As a reminder, Libra (then Diem) was an advanced, high-performance, payments-centric blockchain paired with a…

— David Marcus (@davidmarcus) November 30, 2024

 

Meta is taking a different route this time to limit regulatory exposure. Instead of issuing its own token, it will rely entirely on an established third-party stablecoin provider. “They want to do this, but at arm’s length,” a source told CoinDesk.

David Marcus, who headed the Libra and Diem teams at Meta, reached his own conclusions from the episode. He left to start Lightspark, which builds tools for Bitcoin’s Lightning Network and Spark layer-two protocols. Marcus argues that only a truly decentralized base layer sidesteps the oversight that doomed permissioned projects. “We’ve built the unshakeable conviction at this point that the only blockchain and the only underlying assets that can support a truly open protocol for payments on the internet is Bitcoin and nothing else,” Marcus has previously stated.

That said, from today’s vantage point, Meta’s original push appears to have been ahead of its time. Stablecoins now rank among the most discussed developments in both crypto and traditional finance and stand as the first major blockchain application beyond Bitcoin with genuine everyday use. Companies like Sony, PayPal, Stripe, and many others are all active in the space. However, these tokens operate almost as the mirror image of Bitcoin’s original cypherpunk vision, acting as a traceable, centrally managed and issued digital currencies that give authorities strong monitoring capabilities and backdoors for transaction censorship and asset seizure.

Reported stablecoin adoption numbers also often need adjustment. A McKinsey Financial Services analysis showed that while raw on-chain volumes look large, actual 2025 payment activity using stablecoins totaled roughly $390 billion, which is about 1% of commonly cited figures and just 0.02 percent of all global payments.

The renewed interest from Meta fits the current U.S. regulatory picture. The GENIUS Act, signed into law by President Trump on July 18, 2025, established the first federal framework for payment stablecoins. It limits issuance to permitted banks or licensed entities, requires one-to-one backing with U.S. dollars or similarly liquid assets such as short-term Treasuries, and mandates monthly public reserve attestations plus anti-money laundering compliance.

That said, a stablecoin issued by a Trump-affiliated crypto venture is also at the center of “unprecedented corruption” allegations levied at the current president.

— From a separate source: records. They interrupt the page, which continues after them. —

(** [max_by_key] returns the last of the greatest. *)
Definition max_by_len (l : list MountIdentity) : option MountIdentity :=
  foldl (fun best e =>
           match best with
           | Some b => if decide (str_len (mount_point b) <= str_len (mount_point e))
                       then Some e else Some b
           | None => Some e
           end) None l.

(** The mount table's entry for a canonical path. *)
(* crates/worker/src/mount_health.rs:239-247 SystemMountInspector::mount_identity *)
Definition mount_identity (canonical contents : string) : option MountIdentity :=
  max_by_len (filter (fun e => PathAuthority.starts_with (PathAuthority.path_of canonical)
                                 (PathAuthority.path_of (mount_point e)))
                     (parse_mountinfo contents)).

(** [u8::from_str_radix(digits, 8)] *)
Fixpoint parse_octal (acc : Z) (s : string) : option Z :=
  match s with
  | EmptyString => Some acc
  | String c s =>
      match digit_value c with
      | Some d => if decide (d < 8 /\ acc * 8 + d <= 255) then parse_octal (acc * 8 + d) s else None
      | None => None
      end
  end.

Definition from_octal (s : string) : option Z :=
  match s with
  | EmptyString => None
  | String c s' => if decide (c = "+"%char)
                   then match s' with EmptyString => None | _ => parse_octal 0 s' end
                   else parse_octal 0 s
  end.

(** [byte as char], in UTF-8. *)
Definition latin1 (b : Z) : string :=
  if decide (b < 128) then String (ascii_of_N (Z.to_N b)) ""
  else String (ascii_of_N (Z.to_N (192 + b `div` 64)))
         (String (ascii_of_N (Z.to_N (128 + b `mod` 64))) "").

(* crates/node-metrics/src/parse.rs:431-455 unescape_mount_field *)
Fixpoint metrics_unescape (field : string) : string :=
  match field with
  | EmptyString => ""
  | String c rest =>
      if decide (c <> "\"%char) then String c (metrics_unescape rest)
      else
        match rest with
        | String d0 (String d1 (String d2 rest')) =>
            match from_octal (String d0 (String d1 (String d2 ""))) with
            | Some byte => latin1 byte +:+ metrics_unescape rest'
            | None => String c (metrics_unescape rest)
            end
        | _ => String c (metrics_unescape rest)
        end
  end.

(** ** What the kernel writes

    proc(5): space, tab, newline and backslash in a field are octal escapes. *)

Definition escape_char (c : ascii) : string :=
  if decide (c = " "%char) then "\040"
  else if decide (c = tab) then "\011"
  else if decide (c = newline) then "\012"
  else if decide (c = "\"%char) then "\134"
  else String c "".

Fixpoint emap (e : ascii -> string) (s : string) : string :=
  match s with EmptyString => "" | String c s => e c +:+ emap e s end.

Definition escape_field : string -> string := emap escape_char.

(** One [replace] turns the escape of one character into that character. *)
Definition decodes (p : string) (c : ascii) (e e' : ascii -> string) : Prop :=
  forall d, if decide (d = c) then e d = p /\ e' d = String c ""
            else e' d = e d /\
              (e d = String d "" /\ d <> "\"%char \/
               exists x y z, e d = String "\" (String x (String y (String z ""))) /\
                 e d <> p /\ x <> "\"%char /\ y <> "\"%char /\ z <> "\"%char).

Lemma strip_prefix_head a p b s : a <> b -> strip_prefix (String a p) (String b s) = None.
Proof. intros H. cbn. by rewrite decide_False. Qed.

Lemma strip_prefix_same_length p q s :
  String.length p = String.length q -> p <> q -> strip_prefix p (q +:+ s) = None.
Proof.
  intros Hl Hne. destruct (strip_prefix p (q +:+ s)) as [rest|] eqn:H; [|done].
  apply strip_prefix_Some in H. exfalso. apply Hne. clear Hne. revert q Hl H.
  induction p as [|a p IH]; intros [|b q] [=]; [done|].
  rewrite !sapp_cons. intros [= -> H']. f_equal. by apply IH.
Qed.

Lemma replace_decodes x y z c e e' s :
  decodes (String "\" (String x (String y (String z "")))) c e e' ->
  replace (String "\" (String x (String y (String z "")))) (String c "") (emap e s) = emap e' s.
Proof.
  set (p := String "\" (String x (String y (String z "")))). intros Hd.
  induction s as [|d s IH]; [done|]. cbn [emap]. specialize (Hd d).
  destruct (decide (d = c)) as [-> | Hdc].
  - destruct Hd as [-> ->]. by rewrite replace_match, IH.
  - destruct Hd as [-> [[-> Hb]|(x' & y' & z' & He & Hne & Hx & Hy & Hz)]].
    + rewrite !sapp_cons, !sapp_nil_l, replace_skip, IH; [done|].
      apply strip_prefix_head. congruence.
    + assert (strip_prefix p (e d +:+ emap e s) = None) as Hs
        by (apply strip_prefix_same_length; [by rewrite He|congruence]).
      rewrite He in Hs |- *. rewrite !sapp_cons, !sapp_nil_l in Hs |- *.
      rewrite replace_skip by done.
      rewrite !replace_skip by (apply strip_prefix_head; congruence). by rewrite IH.
Qed.

Definition char_str (c : ascii) : string := String c "".

Lemma emap_chars s : emap char_str s = s.
Proof. induction s as [|c s IH]; [done|]. cbn [emap]. by rewrite IH. Qed.

(** The escapes that are left after the first [n] replacements. *)
Definition stage (n : nat) (c : ascii) : string :=
  if decide (c = " "%char) then (if decide (1 <= n)%nat then " " else "\040")
  else if decide (c = tab) then (if decide (2 <= n)%nat then tab_str else "\011")
  else if decide (c = newline) then (if decide (3 <= n)%nat then newline_str else "\012")
  else if decide (c = "\"%char) then (if decide (4 <= n)%nat then "\" else "\134")
  else String c "".

Ltac stage_tac :=
  intros d; unfold stage; repeat case_decide; subst; try done; try lia;
  try (split; [done|]); try (by left); right; do 3 eexists; split_and!; try reflexivity; done.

These modern, fully regulated stablecoins fall short of Diem’s original scope. Strict reserve rules and increasing centralization in the associated tech stack make them resemble traditional fintech products more than an independent digital currency that could compete with fiat currencies on a global scale. In other words, the more interesting versions of new digital currencies backed by bitcoin as a key reserve asset will remain offshore for now, as indicated by Tether’s launch of a U.S.-specific stablecoin offering earlier this year.